AZS Politechnika Warszawska - Jastrzębski Węgiel: Warszawski blok nie do przejścia

W ostatnim spotkaniu PlusLigi tego roku stołeczna ekipa podejmowała drużynę ze Śląska. Mimo że są to sąsiedzi w tabeli, to Jastrzębie było faworytem tego spotkania. Tymczasem dość zaskakująco to AZS Politechnika Warszawska wygrał w trzech setach.

Ola Piskorska
Ola Piskorska

Zespół AZS Politechniki Warszawskiej wystąpił w mocno osłabionym składzie, bowiem oprócz Pawła Halaby, który podczas meczu w Rzeszowie doznał poważnej kontuzji kolana, zabrakło również Guillaume Samiki. Doświadczony Francuz był dotychczas opoką zespołu w przyjęciu i jednocześnie najbardziej skutecznym zawodnikiem w ataku, zdobył już dwie statuetki MVP w tym sezonie. Tym samym warszawski zespół został z dwoma tylko przyjmującymi, i to tymi, którzy sezon zaczynali w kwadracie dla rezerwowych.

W pierwszym secie gra obu zespołów falowała, raz jeden uzyskiwał małą przewagę, raz drugi. Obaj rozgrywający, jedni z najlepszych na świecie, pokazywali klasę, raz po raz rozgrywając na pojedynczy blok. W ekipie gości dobrze radził sobie przyjmujący Jason De Rocco, a po drugiej stronie siatki atak ciągnęli Michał Filip i Jakub Radomski. Ten drugi popisał się bardzo udaną serią zagrywek po drugiej przerwie technicznej, która pozwoliła gospodarzom odskoczyć na pięć punktów i rozstrzygnęła losy tego seta.

Druga odsłona spotkania od początku przebiegała pod dyktando podopiecznych trenera Jakub Bednaruk. Budowali swoją przewagę bardzo dobrze ustawionym blokiem i skutecznością w pierwszej akcji, czego nie byli w stanie zatrzymać przyjezdni. Serią bardzo mocnych serwisów w tym secie popisał się z kolei Filip.
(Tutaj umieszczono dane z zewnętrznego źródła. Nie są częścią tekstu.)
Lemma recommend_answer_shape_witness :
  exists filters recs,
    recommend Sample.nltk Sample.sqrt stable_numpy Sample.recommender
      (Request.mk (Some "something scary hindi") None None None None None)
    = Some (Recommended "something scary hindi"
              "something scary hindi horror thriller suspense" filters recs)
    /\ (List.length recs <= 10)%nat.
Proof.
  do 2 eexists.
  assert (H : recommend Sample.nltk Sample.sqrt stable_numpy Sample.recommender
      (Request.mk (Some "something scary hindi") None None None None None)
    = Some (Recommended "something scary hindi"
              "something scary hindi horror thriller suspense"
              _ _)) by (vm_compute; reflexivity).
  split; [exact H|].
  apply (recommend_answer_shape Sample.nltk Sample.sqrt stable_numpy
           Sample.recommender
           _ _ _ _ _ eq_refl H).
  reflexivity.
Defined.

(** X19.  [get_movie] finds an entry exactly when the id is in the catalog,
    and the entry found has the id asked for. *)
Theorem get_movie_found recommender movie_id :
  (forall movie, get_movie recommender movie_id = Some movie ->
                 In movie (movies recommender) /\ Movie.id movie = movie_id) /\
  (get_movie recommender movie_id = None <->
   ~ In movie_id (map Movie.id (movies recommender))).
Proof.
  unfold get_movie. split.
  - intros movie H. apply find_some in H. destruct H as [Hin Heq].
    split; [exact Hin|now apply Z.eqb_eq].
  - split.
    + intros H Hin. apply in_map_iff in Hin. destruct Hin as [m [Hid Hm]].
      pose proof (find_none _ _ H m Hm) as Hne. simpl in Hne.
      apply Z.eqb_neq in Hne. congruence.
    + intros Hnot.
      destruct (find _ (movies recommender)) as [m|] eqn:F; [|reflexivity].
      apply find_some in F. destruct F as [Hin Heq]. apply Z.eqb_eq in Heq.
      exfalso. apply Hnot. apply in_map_iff. now exists m.
Qed.

(** X20.  When the ids of the catalog are pairwise distinct, looking up the id
    of a catalog entry gives back that entry. *)
Theorem get_movie_of_entry recommender movie :
  NoDup (map Movie.id (movies recommender)) ->
  In movie (movies recommender) ->
  get_movie recommender (Movie.id movie) = Some movie.
Proof.
  unfold get_movie. induction (movies recommender) as [|m l IH]; simpl;
    intros Hnd Hin; [contradiction|].
  inversion Hnd as [|? ? Hnotin Hnd']; subst.
  destruct Hin as [->|Hin].
  - now rewrite Z.eqb_refl.
  - destruct (Z.eqb (Movie.id m) (Movie.id movie)) eqn:E.
    + apply Z.eqb_eq in E. exfalso. apply Hnotin. rewrite E.
      now apply in_map.
    + now apply IH.
Qed.

Lemma get_movie_of_entry_witness :
  get_movie Sample.recommender (Movie.id Sample.sacred_games)
  = Some Sample.sacred_games.
Proof.
  apply (get_movie_of_entry Sample.recommender Sample.sacred_games).
  - simpl. repeat constructor; simpl; intuition discriminate.
  - simpl. auto.
Defined.

(* ================================================================== *)
(** * Properties of [_process_movie_results] *)
(* ================================================================== *)

Lemma tag_details_id b s l item details details' :
  tag_details b s l item details = Some details' ->
  Movie.id details' = Movie.id details.
Proof.
  unfold tag_details.
  destruct b; [|destruct s; [destruct l; [|discriminate]|]];
    intros [= <-];
    destruct (Result.genre_tag item), (Result.language_tag item); reflexivity.
Qed.

Lemma new_entry_spec tmdb ids b s l item movie_id details :
  new_entry tmdb ids b s l item = Some (movie_id, details) ->
  Result.id item = Some movie_id /\
  Movie.id details = movie_id /\
  ~ In movie_id ids.
Proof.
  unfold new_entry, _get_movie_details.
  destruct (Result.id item) as [i|]; [|discriminate].
  destruct (negb (Z.eqb i 0) && negb (existsb (Z.eqb i) ids)) eqn:G;
    [|discriminate].
  destruct (tmdb i) as [data|]; [|discriminate].
  cbn [andb].
  destruct (tag_details b s l item (movie_data i data)) as [d|] eqn:T;
    [|discriminate].
  intros [= <- <-]. split; [reflexivity|]. split.
  - now rewrite (tag_details_id _ _ _ _ _ _ T).
  - apply andb_true_iff in G. destruct G as [_ G].
    apply negb_true_iff in G. intros Hin.
    assert (E : existsb (Z.eqb i) ids = true).
    { apply existsb_exists. exists i. split; [exact Hin|apply Z.eqb_refl]. }
    congruence.
Qed.

Lemma process_fold tmdb b s l results self count :
  exists added,
    fold_left (process_result tmdb b s l) results (self, count) =
    ({| Fetch.movies := Fetch.movies self ++ added;
        Fetch.unique_movie_ids :=
          rev (map Movie.id added) ++ Fetch.unique_movie_ids self |},
     (count + List.length added)%nat) /\
    (List.length added <= List.length results)%nat /\
    NoDup (map Movie.id added) /\
    (forall m, In m added ->
               ~ In (Movie.id m) (Fetch.unique_movie_ids self)).
Proof.
  revert self count.
  induction results as [|item results IH]; intros self count.
  - exists []. destruct self. simpl.
    rewrite app_nil_r, Nat.add_0_r. repeat split; try constructor.
    intros m [].
  - cbn [fold_left]. unfold process_result at 2.
    destruct (new_entry tmdb (Fetch.unique_movie_ids self) b s l item)
      as [[movie_id details]|] eqn:E.
    + apply new_entry_spec in E. destruct E as [_ [Hid Hnew]].
      destruct (IH {| Fetch.movies := Fetch.movies self ++ [details];
                      Fetch.unique_movie_ids :=
                        movie_id :: Fetch.unique_movie_ids self |} (S count))
        as [added [Hfold [Hlen [Hnd Hfresh]]]].
      cbn [Fetch.movies Fetch.unique_movie_ids] in *.
      exists (details :: added). rewrite Hfold. repeat split.
      * f_equal; [|simpl; lia].
        f_equal; [now rewrite <- app_assoc|].
        simpl. rewrite Hid, <- app_assoc. reflexivity.
      * simpl. lia.
      * simpl. constructor; [|exact Hnd].
        intros Hin. apply in_map_iff in Hin. destruct Hin as [m [Hm Hin]].
        apply (Hfresh m Hin). left. congruence.
      * intros m [<-|Hin]; [now rewrite Hid|].
        intros Hc. apply (Hfresh m Hin). now right.
    + destruct (IH self count) as [added [Hfold [Hlen [Hnd Hfresh]]]].
      exists added. rewrite Hfold. repeat split; auto. simpl. lia.
Qed.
Trener Mark Lebedew zmienił połowę swoich zawodników na boisku, ale rezerwowi też nie byli w stanie powstrzymać rozpędzonej Politechniki, która grała z ogromną determinacją w obronie i do tego sprzyjało jej szczęście.

Trzeci set nie różnił się od dwóch poprzednich. Gospodarze lepiej zagrywali, dobrze bronili w polu, a przede wszystkim ich blok był nie do przejścia dla zawodników Jastrzębskiego Węgla. Nie pomagały żadne zmiany, żaden siatkarz gości nie był w stanie wziąć na siebie roli lidera w ataku i poderwać zespołu do walki. Ale w drugiej połowie seta determinacja wysoko prowadzących gospodarzy opadła i pojawiła się u nich lekka dekoncentracja. Mieli problemy ze skończeniem pierwszej akcji, co od razu wykorzystywali goście.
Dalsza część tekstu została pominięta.